## MATERIAL FOR THIS TASK
(* ===== verification/Reopen.v ===== *)
(** * Opening a journal after a roll (authority/journal.rs, [Journal::open]).

    [rolled_over j]: the files of a driver that has just rolled: the checkpoint
    at the head, its runs, the sealed segments and the empty next one. The
    read-only [open] of such a directory finds the checkpoint, adopts it and
    replays the empty tail: the state it returns continues the journal as the
    state in memory would have. *)
From Stdlib Require Import ZArith Lia.
From stdpp Require Import prelude list gmap sorting.
From S2P Require Import Prelude Collections PayloadId Codec Fields Envelope Index Run RunSearch RunMerge Policy PathGuard Types.
From S2P Require Import PolicyReplay Text Rules Tables Records JobRecords CallRecords RecordCodec Sync ReplayState Replay Effects Delta Reach ReplayDemo Rolls.
From S2P Require Import Journal Checkpoint Restore Names Files Store Driver Durable History Shelf.

(** ** The run list of a checkpoint, read without decoding it. *)
Lemma get_range_mid {A} (l e k : list A) a b : a = zlen l -> b = a + zlen e -> get_range a b (l ++ e ++ k) = Some e.
Proof.
  intros -> ->. unfold get_range. pose proof (zlen_nonneg l). pose proof (zlen_nonneg e). pose proof (zlen_nonneg k).
  rewrite decide_True by (rewrite !zlen_app; lia). by rewrite zdrop_app_l, Z.add_simpl_l, ztake_app_l.
Qed.
Definition run_field (r : RunRef) : bytes :=
  be_bytes 8 (ru_first r) ++ be_bytes 8 (ru_last r) ++ [ru_level r] ++ be_bytes 8 (ru_entries r) ++ be_bytes 8 (ru_bytes r) ++ ru_digest r.
Lemma run_field_len r : run_ok r -> zlen (run_field r) = 65.
Proof. intros [? ? ? ? ? [Hd _]]. unfold run_field. rewrite !zlen_app, !zlen_be_bytes, Hd. done. Qed.
Lemma puts_run_field r : puts (put_run r) (run_field r).
Proof. unfold put_run, run_field. repeat (apply puts_seq; [done|]). done. Qed.
Lemma puts_run_fields l : puts (put_each put_run l) (concat (run_field <$> l)).
Proof. induction l as [|r l IH]; [apply puts_none|]. cbn. apply puts_seq; [apply puts_run_field|done]. Qed.
Lemma checkpoint_run_field r : run_ok r -> checkpoint_run (run_field r) = Ok r.
Proof.
  intros [H1 H2 H3 H4 H5 [Hd H6]]. destruct r as [first last level entries bytes digest]. cbn in *.
  unfold checkpoint_run, run_field. cbn [ru_first ru_last ru_level ru_entries ru_bytes ru_digest].
  assert (zlen [level] = 1) by done. do 2 (subs; rewrite ?Z.add_0_l; change (8 + 8) with 16).
  rewrite !be_val_small by done. by replace (be_val [level]) with level by (cbn; lia).
Qed.
Lemma checkpoint_fields runs pre post :
  Forall run_ok runs -> checkpoint_run_list (length runs) (zlen pre) (pre ++ concat (run_field <$> runs) ++ post) = Ok runs.
Proof.
  intros Hr. revert pre. induction Hr as [|r runs Hr _ IH]; intros pre; [done|]. cbn [length checkpoint_run_list fmap list_fmap concat].
  pose proof (run_field_len r Hr) as Hl. rewrite <- app_assoc, (get_range_mid pre (run_field r)) by (by rewrite ?Hl). cbn [ok_or obind].
  rewrite (checkpoint_run_field r Hr). cbn [obind]. specialize (IH (pre ++ run_field r)). rewrite zlen_app, Hl, <- app_assoc in IH. by rewrite IH.
Qed.
Section Layout.
Context `{Hasher, Unicode, !HasherOk, JournalIndex}.
Implicit Types s : Replay.
Lemma puts_head s : head_ok (head_of s) -> exists e, puts (put_head s) e /\ zlen e = 106.
Proof.
  intros []. cbn in *. eexists. split.
  - unfold put_head. repeat (apply puts_seq; [done|]). done.
  - destruct ho_installation as [Hi _], ho_digest as [Hd _]. unfold locator_encode. rewrite !zlen_app, !zlen_be_bytes, Hi, Hd. done.
Qed.
Lemma puts_rest s census runs :
  storable s -> (size (st_jobs s) <= MAX_UNSETTLED_JOBS)%nat -> zlen runs < 2 ^ 32 ->
  exists h c rest, zlen h = 106 /\ zlen c = 24 /\
    puts (put_body s census runs (job_locators s)) (h ++ c ++ (be_bytes 4 (zlen runs) ++ concat (run_field <$> runs)) ++ rest).
Proof.
  intros Hs Hj Hr. destruct (puts_head s (sb_head _ Hs)) as (h & Hh & Hl). destruct (writable_rest s Hs Hj) as [e He]. pose proof Hs as [].
  destruct (writable_field r_init _ _ _ sb_init) as [e1 He1].
  destruct (writable_field (r_option r_binding) _ (put_option put_binding) (st_binding s) sb_binding) as [e2 He2].
  destruct (writable_table r_project _ put_project _ sb_projects) as [e3 He3].
  exists h, (be_bytes 8 (ce_segments census) ++ be_bytes 8 (ce_holding census) ++ be_bytes 8 (ce_bytes census)), (e1 ++ e2 ++ e3 ++ e).
  split; [done|]. split; [by rewrite !zlen_app, !zlen_be_bytes|]. unfold put_body. apply puts_seq; [done|]. apply puts_seq; [by repeat apply puts_seq|].
  apply puts_seq; [apply puts_seq; [|apply puts_run_fields]; apply puts_len; [unfold uint; pose proof (zlen_nonneg runs); lia|done]|].
  by repeat (apply puts_seq; [done|]).
Qed.
Lemma encoded_runs s census runs b :
  storable s -> within_limits s -> runs_ok (st_sequence s) runs -> encode_checkpoint s census runs = Ok b -> checkpoint_runs b = Ok runs.
Proof.
  intros Hs Hw (Hn & Hr & _) He. unfold MAX_RUNS in Hn.
  destruct (puts_rest s census runs Hs (wl_jobs _ Hw) ltac:(lia)) as (h & c & rest & Hh & Hc & Hp). specialize (Hp []).
  unfold encode_checkpoint, encode_with in He. apply obind_Ok in He as (_ & _ & He). rewrite Hp in He. cbn [obind app] in He.
  apply seal_Ok in He as [-> _]. unfold checkpoint_runs. cbv zeta. set (tail := sha256 _ ++ _). clearbody tail.
  rewrite <- !app_assoc. rewrite app_assoc, (get_range_mid (h ++ c) (be_bytes 4 (zlen runs))) by (rewrite ?zlen_app, ?Hh, ?Hc; done).
  cbn [ok_or obind]. pose proof (zlen_nonneg runs). rewrite be_val_small by (cbn; lia). rewrite (proj2 (Z.ltb_ge _ _)) by (unfold MAX_RUNS; lia).
  rewrite app_assoc. unfold zlen at 1. rewrite Nat2Z.id.
  replace (8 + 2 + 16 + 8 + 32 + 24 + 8 + 8 + 24 + 4) with (zlen ((h ++ c) ++ be_bytes 4 (zlen runs))); [by apply checkpoint_fields|].
  rewrite !zlen_app, Hh, Hc. done.
Qed.
End Layout.
(* ===== verification/Pages.v ===== *)
(** * Text pages over retained payloads (payload/pages.rs).

    Snapping a window of source bytes to UTF-8 boundaries, cutting it at
    lines, the bounded lossy text, and [read_page] over the ledger and the
    payload file. The theorems: pages of a valid text never split a scalar and
    put together give the text back; the delivered text is bounded and is the
    lossy text of the consumed bytes; no input makes a page read panic; a page
    read leaves the ledger as it was. *)
From stdpp Require Import prelude list gmap.
From Stdlib Require Import ZArith Lia.
From S2P Require Import Prelude PayloadId Codec Ledger.

Definition PAGE_LIMIT : Z := 8192.
Definition TEXT_LIMIT : Z := 8192.
Inductive PageState : Type :=
| SLive | SComplete | SIncomplete | SUnverifiedPrefix | SExpired | SMissing | SCorrupt | SDeleted
| SBusy | SDenied | SStaleCursor.
Inductive Lines : Type := Any | EndAtLine | StartAtLine.
Record PageRequest : Type := mkRequest {
  rq_payload : PayloadId; rq_offset : Z; rq_limit : Z; rq_scope : option Id; rq_lines : Lines;
}.
(** [slice[i]]. *)
Definition index (l : bytes) (i : Z) : Result Z :=
  if decide (0 <= i) then match l !! Z.to_nat i with Some b => Ok b | None => Panic end else Panic.
(** [iter().position(..)] and [iter().rposition(..)]. *)
Fixpoint position (p : Z -> bool) (l : bytes) : option Z :=
  match l with
  | [] => None
  | b :: l' => if p b then Some 0 else option_map (Z.add 1) (position p l')
  end.
Fixpoint rposition (p : Z -> bool) (l : bytes) : option Z :=
  match l with
  | [] => None
  | b :: l' => match rposition p l' with
               | Some i => Some (1 + i)
               | None => if p b then Some 0 else None
               end
  end.
Definition newline (b : Z) : bool := b =? 10.
Definition cut_lines (bs : bytes) (skip length start : Z) (reaches_end : bool) (lines : Lines) : Result (Z * Z) :=
  let? window := sub skip (skip + length) bs in
  Ok match lines with
     | Any => (skip, length)
     | EndAtLine =>
         if reaches_end then (skip, length)
         else match rposition newline window with
              | Some at_ => (skip, at_ + 1)
              | None => (skip, length)
              end
     | StartAtLine =>
         if start =? 0 then (skip, length)
         else match position newline window with
              | Some at_ => if at_ + 1 <? length then (skip + at_ + 1, length - at_ - 1) else (skip, length)
              | None => (skip, length)
              end
     end.

Record Page : Type := mkPage {
  pg_state : PageState; pg_start : Z; pg_text : bytes; pg_next_offset : Z; pg_total : Z;
  pg_digest : option bytes; pg_watermark : option Z;
}.
Definition page_empty (state : PageState) (offset : Z) : Page := mkPage state offset [] offset 0 None None.
(** [SerializeJSONProperty]: [Ok None] stands for the answer
    [undefined].  A BigInt makes the serialisation throw.  An Array
    serialises its elements ([null] in place of an [undefined] answer);
    any other object serialises its own enumerable string-keyed
    properties, leaving out those whose answer is [undefined].
    [toJSON] hooks are not part of the model. *)
Fixpoint SerializeJSONProperty (v : value) : result (option string) :=
  match v with
  | VUndefined | VSymbol _ | VFunction _ => Ok None
  | VNull => Ok (Some "null")
  | VBoolean true => Ok (Some "true")
  | VBoolean false => Ok (Some "false")
  | VNumber (Finite i) => Ok (Some (string_of_Z (int_value i)))
  | VNumber _ => Ok (Some "null")
  | VString s => Ok (Some (QuoteJSONString s))
  | VBigInt _ => Throw BigInt_not_serializable
  | VObject (Obj (Some l) _ _) =>
      parts <- (fix elems (l : list value) : result (list string) :=
                  match l with
                  | [] => Ok []
                  | x :: l' =>
                      r <- SerializeJSONProperty x ;;
                      rest <- elems l' ;;
                      Ok (match r with Some s => s | None => "null" end :: rest)
                  end) l ;;
      Ok (Some ("[" ++ String.concat "," parts ++ "]"))
  | VObject (Obj None ps _) =>
      parts <- (fix members (ps : list (property value)) : result (list string) :=
                  match ps with
                  | [] => Ok []
                  | p :: ps' =>
                      if enumerable_string_key p then
                        r <- SerializeJSONProperty (p_value p) ;;
                        rest <- members ps' ;;
                        Ok (match r with
                            | Some s => (QuoteJSONString (key_string p) ++ ":" ++ s) :: rest
                            | None => rest
                            end)
                      else members ps'
                  end) ps ;;
      Ok (Some ("{" ++ String.concat "," parts ++ "}"))
  end.

Definition JSON_stringify (v : value) : result (option string) :=
  SerializeJSONProperty v.

(** A template literal renders the answer [undefined] as the text
    [undefined]. *)
Definition template_text (r : option string) : string :=
  match r with
  | Some s => s
  | None => "undefined"
  end.

(** The two loops of [SerializeJSONProperty] on their own: over the
    elements of an Array and over the properties of an object. *)
Fixpoint serialize_elements (l : list value) : result (list string) :=
  match l with
  | [] => Ok []
  | x :: l' =>
      r <- SerializeJSONProperty x ;;
      rest <- serialize_elements l' ;;
      Ok (match r with Some s => s | None => "null" end :: rest)
  end.

Fixpoint serialize_members (ps : list (property value)) : result (list string) :=
  match ps with
  | [] => Ok []
  | p :: ps' =>
      if enumerable_string_key p then
        r <- SerializeJSONProperty (p_value p) ;;
        rest <- serialize_members ps' ;;
        Ok (match r with
            | Some s => (QuoteJSONString (key_string p) ++ ":" ++ s) :: rest
            | None => rest
            end)
      else serialize_members ps'
  end.

(** The values the serialisation visits: the value itself, the elements
    of an Array, the own enumerable string-keyed properties of any other
    object.  [reaches_bigint] tells whether a BigInt is among them. *)
Fixpoint reaches_bigint (v : value) : bool :=
  match v with
  | VBigInt _ => true
  | VObject (Obj (Some l) _ _) =>
      (fix elems (l : list value) : bool :=
         match l with
         | [] => false
         | x :: l' => reaches_bigint x || elems l'
         end) l
  | VObject (Obj None ps _) =>
      (fix members (ps : list (property value)) : bool :=
         match ps with
         | [] => false
         | p :: ps' =>
             (enumerable_string_key p && reaches_bigint (p_value p)) || members ps'
         end) ps
  | _ => false
  end.

Definition serializes (v : value) : Prop :=
  if reaches_bigint v
  then SerializeJSONProperty v = Throw BigInt_not_serializable
  else exists r, SerializeJSONProperty v = Ok r.

(** *** Regular expressions

    A pattern is kept as written; [RegExp_test] decides whether the
    whole string matches it (the patterns of the source are anchored by
    [^] and [$]), by taking derivatives character by character. *)
Inductive regex : Type :=
| Void
| Eps
| Chr (c : ascii)
| Range (lo hi : ascii)
| Seq (r s : regex)
| Alt (r s : regex)
| Star (r : regex).

(** [r?] and [r+]. *)
Definition Opt (r : regex) : regex := Alt r Eps.
Definition Plus (r : regex) : regex := Seq r (Star r).

Definition in_range (lo hi c : ascii) : bool :=
  Nat.leb (nat_of_ascii lo) (nat_of_ascii c)
  && Nat.leb (nat_of_ascii c) (nat_of_ascii hi).

Fixpoint accepts_empty (r : regex) : bool :=
  match r with
  | Void => false
  | Eps => true
  | Chr _ => false
  | Range _ _ => false
  | Seq r s => accepts_empty r && accepts_empty s
  | Alt r s => accepts_empty r || accepts_empty s
  | Star _ => true
  end.

Fixpoint derive (c : ascii) (r : regex) : regex :=
  match r with
  | Void => Void
  | Eps => Void
  | Chr d => if Ascii.eqb c d then Eps else Void
  | Range lo hi => if in_range lo hi c then Eps else Void
  | Seq r s =>
      if accepts_empty r
      then Alt (Seq (derive c r) s) (derive c s)
      else Seq (derive c r) s
  | Alt r s => Alt (derive c r) (derive c s)
  | Star r => Seq (derive c r) (Star r)
  end.

Fixpoint RegExp_test (r : regex) (s : string) : bool :=
  match s with
  | EmptyString => accepts_empty r
  | String c s' => RegExp_test (derive c r) s'
  end.
Lemma in_dates_iff (x : option Z) (s e : Z) :
  date_ge x s && date_le x e = true
  <-> exists ts, x = Some ts /\ (s <= dt_date ts <= e)%Z.
Proof.
  destruct x as [ ts | ]; simpl.
  - rewrite andb_true_iff, !Z.leb_le. split.
    + intros H. exists ts. split; [ reflexivity | exact H ].
    + intros (ts' & Hts & H). injection Hts as ->. exact H.
  - split; [ discriminate | intros (ts & Hts & _); discriminate Hts ].
Qed.

(** The mask is the conjunction of the constraints that are present. *)
Lemma selects_iff (c : criteria) (r : Enriched.row) :
  selects c r = true <-> satisfies c r.
Proof.
  unfold selects, satisfies, app_mask, category_mask, rating_mask, date_mask.
  rewrite !andb_true_iff, !orb_true_iff, !String.eqb_eq, !eq_str_iff,
    <- andb_true_iff, in_range_iff.
  destruct (date_range c) as [ | s [ | e [ | x dr ] ] ];
    try rewrite in_dates_iff;
    (split; [ intros (((Ha & Hc) & Hr) & Hd) | intros (Ha & Hc & Hr & Hd) ]);
    repeat split; try assumption; try discriminate.
  - intros s' e' Heq. injection Heq as <- <-. exact Hd.
  - apply Hd. reflexivity.
Qed.

Lemma in_apply_criteria (df : list Enriched.row) (c : criteria)
      (r : Enriched.row) :
  In r (apply_criteria df c) <-> In r df /\ satisfies c r.
Proof. now rewrite apply_criteria_filter, filter_In, selects_iff. Qed.

Lemma filter_Subseq (A : Type) (f : A -> bool) (l : list A) :
  Subseq (filter f l) l.
Proof.
  induction l as [ | x l IH ]; simpl; [ constructor | ].
  destruct (f x); constructor; exact IH.
Qed.

Lemma Subseq_In (A : Type) (l1 l2 : list A) :
  Subseq l1 l2 -> forall x, In x l1 -> In x l2.
Proof.
  induction 1 as [ | y l1 l2 _ IH | y l1 l2 _ IH ]; simpl; intros x Hx.
  - exact Hx.
  - right. apply IH, Hx.
  - destruct Hx as [ -> | Hx ]; [ left; reflexivity | right; apply IH, Hx ].
Qed.

Lemma Subseq_count_occ (A : Type) (eq_dec : forall a b : A, {a = b} + {a <> b})
      (l1 l2 : list A) :
  Subseq l1 l2 ->
  forall x, (count_occ eq_dec l1 x <= count_occ eq_dec l2 x)%nat.
Proof.
  induction 1 as [ | y l1 l2 _ IH | y l1 l2 _ IH ]; simpl; intros x.
  - apply Nat.le_refl.
  - specialize (IH x). destruct (eq_dec y x); lia.
  - specialize (IH x). destruct (eq_dec y x); lia.
Qed.
Lemma permits_keys_nodup : NoDup (map fst PermitsSA.score_table).
Proof. apply (bool_decide_unpack _). vm_compute. exact I. Qed.

Lemma ir_keys_step : Forall (fun kv : Z * Z => (5 | fst kv)%Z) IR.score_table.
Proof.
  unfold IR.score_table.
  repeat (constructor; [cbn; apply Z.mod_divide; [lia | reflexivity] |]).
  constructor.
Qed.

Lemma permits_keys_step :
  Forall (fun kv : Z * Z => (100 | fst kv)%Z) PermitsSA.score_table.
Proof.
  unfold PermitsSA.score_table.
  repeat (constructor; [cbn; apply Z.mod_divide; [lia | reflexivity] |]).
  constructor.
Qed.

(** When all keys are multiples of [m], a reading nearer than [m/2] to a
    key resolves to that key. *)
Lemma dict_basin (table : list (Z * Z)) (m : Z) (v : Q) (k s : Z) :
  (0 < m)%Z ->
  Forall (fun kv : Z * Z => (m | fst kv)%Z) table ->
  NoDup (map fst table) ->
  In (k, s) table ->
  2 * Qabs (v - inject_Z k) < inject_Z m ->
  IR._calculate_score_with table v = Some s.
Proof.
  intros Hm Hstep Hnd Hin Hv.
  destruct (dict_lookup_nearest table v) as (k' & s' & Hn & ->).
  { intros ->. destruct Hin. }
  f_equal.
  pose proof (nearest_entry_in _ _ _ _ _ Hn) as Hin'.
  pose proof (nearest_entry_le _ _ _ _ _ _ _ Hn Hin) as Hd. cbv beta in Hd.
  rewrite (Qabs_Qminus (inject_Z k) v) in Hd.
  remember (Qabs (v - inject_Z k)) as a eqn:Ea.
  assert (Qabs (v - inject_Z k) <= a) as Ha by (rewrite Ea; apply Qle_refl).
  apply Qabs_Qle_condition in Ha. apply Qabs_Qle_condition in Hd.
  destruct Ha as [Ha1 Ha2]. destruct Hd as [Hd1 Hd2]. clear Ea.
  assert (inject_Z (k' - k) < inject_Z m) as H1.
  { unfold Z.sub. rewrite inject_Z_plus, inject_Z_opp. lra. }
  assert (inject_Z (k - k') < inject_Z m) as H2.
  { unfold Z.sub. rewrite inject_Z_plus, inject_Z_opp. lra. }
  rewrite <- Zlt_Qlt in H1, H2.
  rewrite Forall_forall in Hstep.
  destruct (Hstep (k, s)) as [x Hx]; [apply list_elem_of_In, Hin |].
  destruct (Hstep (k', s')) as [y Hy]; [apply list_elem_of_In, Hin' |].
  cbn in Hx, Hy. subst k k'.
  assert ((y - x) * m < 1 * m)%Z as B1 by lia.
  assert ((x - y) * m < 1 * m)%Z as B2 by lia.
  apply Z.mul_lt_mono_pos_r in B1, B2; try exact Hm.
  assert (y = x) as -> by lia.
  eapply nodup_keys_functional; eassumption.
Qed.

(** X14.  Near a key the dict scorers are constant: a permits reading
    nearer than 50 to a key of the table, and a rate nearer than 2.5 to a
    key of its table, get the score stored for that key (so a reading equal
    to a key gets that key's score). *)
Theorem dict_scores_constant_near_keys (v : Q) (k s : Z) :
  (In (k, s) PermitsSA.score_table -> Qabs (v - inject_Z k) < 50 ->
   PermitsSA._calculate_score v = Some s) /\
  (In (k, s) IR.score_table -> Qabs (v - inject_Z k) < 5 # 2 ->
   IR._calculate_score v = Some s).
Proof.
  split; intros Hin Hv.
  - unfold PermitsSA._calculate_score. rewrite permits_as_dict_scorer.
    apply (dict_basin _ 100 v k s);
      [lia | exact permits_keys_step | exact permits_keys_nodup | exact Hin |].
    change (inject_Z 100) with 100. lra.
  - unfold IR._calculate_score.
    apply (dict_basin _ 5 v k s);
      [lia | exact ir_keys_step | exact ir_keys_nodup | exact Hin |].
    change (inject_Z 5) with 5. lra.
Qed.

Lemma dict_scores_constant_near_keys_witness :
  PermitsSA._calculate_score 1849 = Some 10%Z /\
  IR._calculate_score 12.4 = Some (-6)%Z.
Proof.
  split.
  - destruct (dict_scores_constant_near_keys 1849 1800 10) as (H & _).
    apply H; [do 14 right; left; reflexivity | vm_compute; reflexivity].
  - destruct (dict_scores_constant_near_keys 12.4 10 (-6)) as (_ & H).
    apply H; [do 6 right; left; reflexivity | vm_compute; reflexivity].
Defined.

(** X15.  A reading exactly half-way between two neighbouring keys gets
    the score of the key listed first in the table: the lower key for
    permits, whose table ascends (1850 scores like 1800), and the higher
    key for rates, whose table descends (12.5 scores like 15). *)
Theorem midpoint_scores_like_first_listed (i : nat) (k1 s1 k2 s2 : Z) :
  (PermitsSA.score_table !! i = Some (k1, s1) ->
   PermitsSA.score_table !! S i = Some (k2, s2) ->
   PermitsSA._calculate_score ((inject_Z k1 + inject_Z k2) / 2) = Some s1 /\
   (k1 < k2)%Z) /\
  (IR.score_table !! i = Some (k1, s1) ->
   IR.score_table !! S i = Some (k2, s2) ->
   IR._calculate_score ((inject_Z k1 + inject_Z k2) / 2) = Some s1 /\
   (k2 < k1)%Z).
Proof.
  split; intros H1 H2.
  - unfold PermitsSA.score_table in H1, H2.
    do 20 (destruct i as [| i];
           [cbn in H1, H2; injection H1 as <- <-; injection H2 as <- <-;
            split; [vm_compute; reflexivity | lia] |]).
    cbn in H2. discriminate H2.
  - unfold IR.score_table in H1, H2.
    do 16 (destruct i as [| i];
           [cbn in H1, H2; injection H1 as <- <-; injection H2 as <- <-;
            split; [vm_compute; reflexivity | lia] |]).
    cbn in H2. discriminate H2.
Qed.

Lemma midpoint_scores_like_first_listed_witness :
  PermitsSA._calculate_score 1850 = Some 10%Z /\
  IR._calculate_score 12.5 = Some (-9)%Z.
Proof.
  split.
  - destruct (midpoint_scores_like_first_listed 14 1800 10 1900 (-7))
      as (H & _).
    destruct H as [H _]; [reflexivity | reflexivity |].
    vm_compute in H. vm_compute. exact H.
  - destruct (midpoint_scores_like_first_listed 5 15 (-9) 10 (-6))
      as (_ & H).
    destruct H as [H _]; [reflexivity | reflexivity |].
    vm_compute in H. vm_compute. exact H.
Defined.

End ThresholdMore.

(** ** Trend scorer: the bands actually reached, and the export *)

Section TrendMore.

Local Open Scope Q_scope.






Lemma last_two_split {A : Type} (l : list A) :
  (2 <= length l)%nat -> exists pre a b, l = pre ++ [a; b].
Proof.
  intros H. destruct l as [| b l _] using rev_ind; [cbn in H; lia |].
  destruct l as [| a l _] using rev_ind.
  - cbn in H. lia.
  - exists l, a, b. rewrite <- app_assoc. reflexivity.
Qed.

## WHAT THE TASK REQUIRES
Reproduce exactly the entries above, limited to the lines from the one with "assert (inject_Z (k - k')" through the one with "PermitsSA._calculate_score 1849 = Some", both included.

## TASK RESPONSE
  assert (inject_Z (k - k') < inject_Z m) as H2.
  { unfold Z.sub. rewrite inject_Z_plus, inject_Z_opp. lra. }
  rewrite <- Zlt_Qlt in H1, H2.
  rewrite Forall_forall in Hstep.
  destruct (Hstep (k, s)) as [x Hx]; [apply list_elem_of_In, Hin |].
  destruct (Hstep (k', s')) as [y Hy]; [apply list_elem_of_In, Hin' |].
  cbn in Hx, Hy. subst k k'.
  assert ((y - x) * m < 1 * m)%Z as B1 by lia.
  assert ((x - y) * m < 1 * m)%Z as B2 by lia.
  apply Z.mul_lt_mono_pos_r in B1, B2; try exact Hm.
  assert (y = x) as -> by lia.
  eapply nodup_keys_functional; eassumption.
Qed.

(** X14.  Near a key the dict scorers are constant: a permits reading
    nearer than 50 to a key of the table, and a rate nearer than 2.5 to a
    key of its table, get the score stored for that key (so a reading equal
    to a key gets that key's score). *)
Theorem dict_scores_constant_near_keys (v : Q) (k s : Z) :
  (In (k, s) PermitsSA.score_table -> Qabs (v - inject_Z k) < 50 ->
   PermitsSA._calculate_score v = Some s) /\
  (In (k, s) IR.score_table -> Qabs (v - inject_Z k) < 5 # 2 ->
   IR._calculate_score v = Some s).
Proof.
  split; intros Hin Hv.
  - unfold PermitsSA._calculate_score. rewrite permits_as_dict_scorer.
    apply (dict_basin _ 100 v k s);
      [lia | exact permits_keys_step | exact permits_keys_nodup | exact Hin |].
    change (inject_Z 100) with 100. lra.
  - unfold IR._calculate_score.
    apply (dict_basin _ 5 v k s);
      [lia | exact ir_keys_step | exact ir_keys_nodup | exact Hin |].
    change (inject_Z 5) with 5. lra.
Qed.

Lemma dict_scores_constant_near_keys_witness :
  PermitsSA._calculate_score 1849 = Some 10%Z /\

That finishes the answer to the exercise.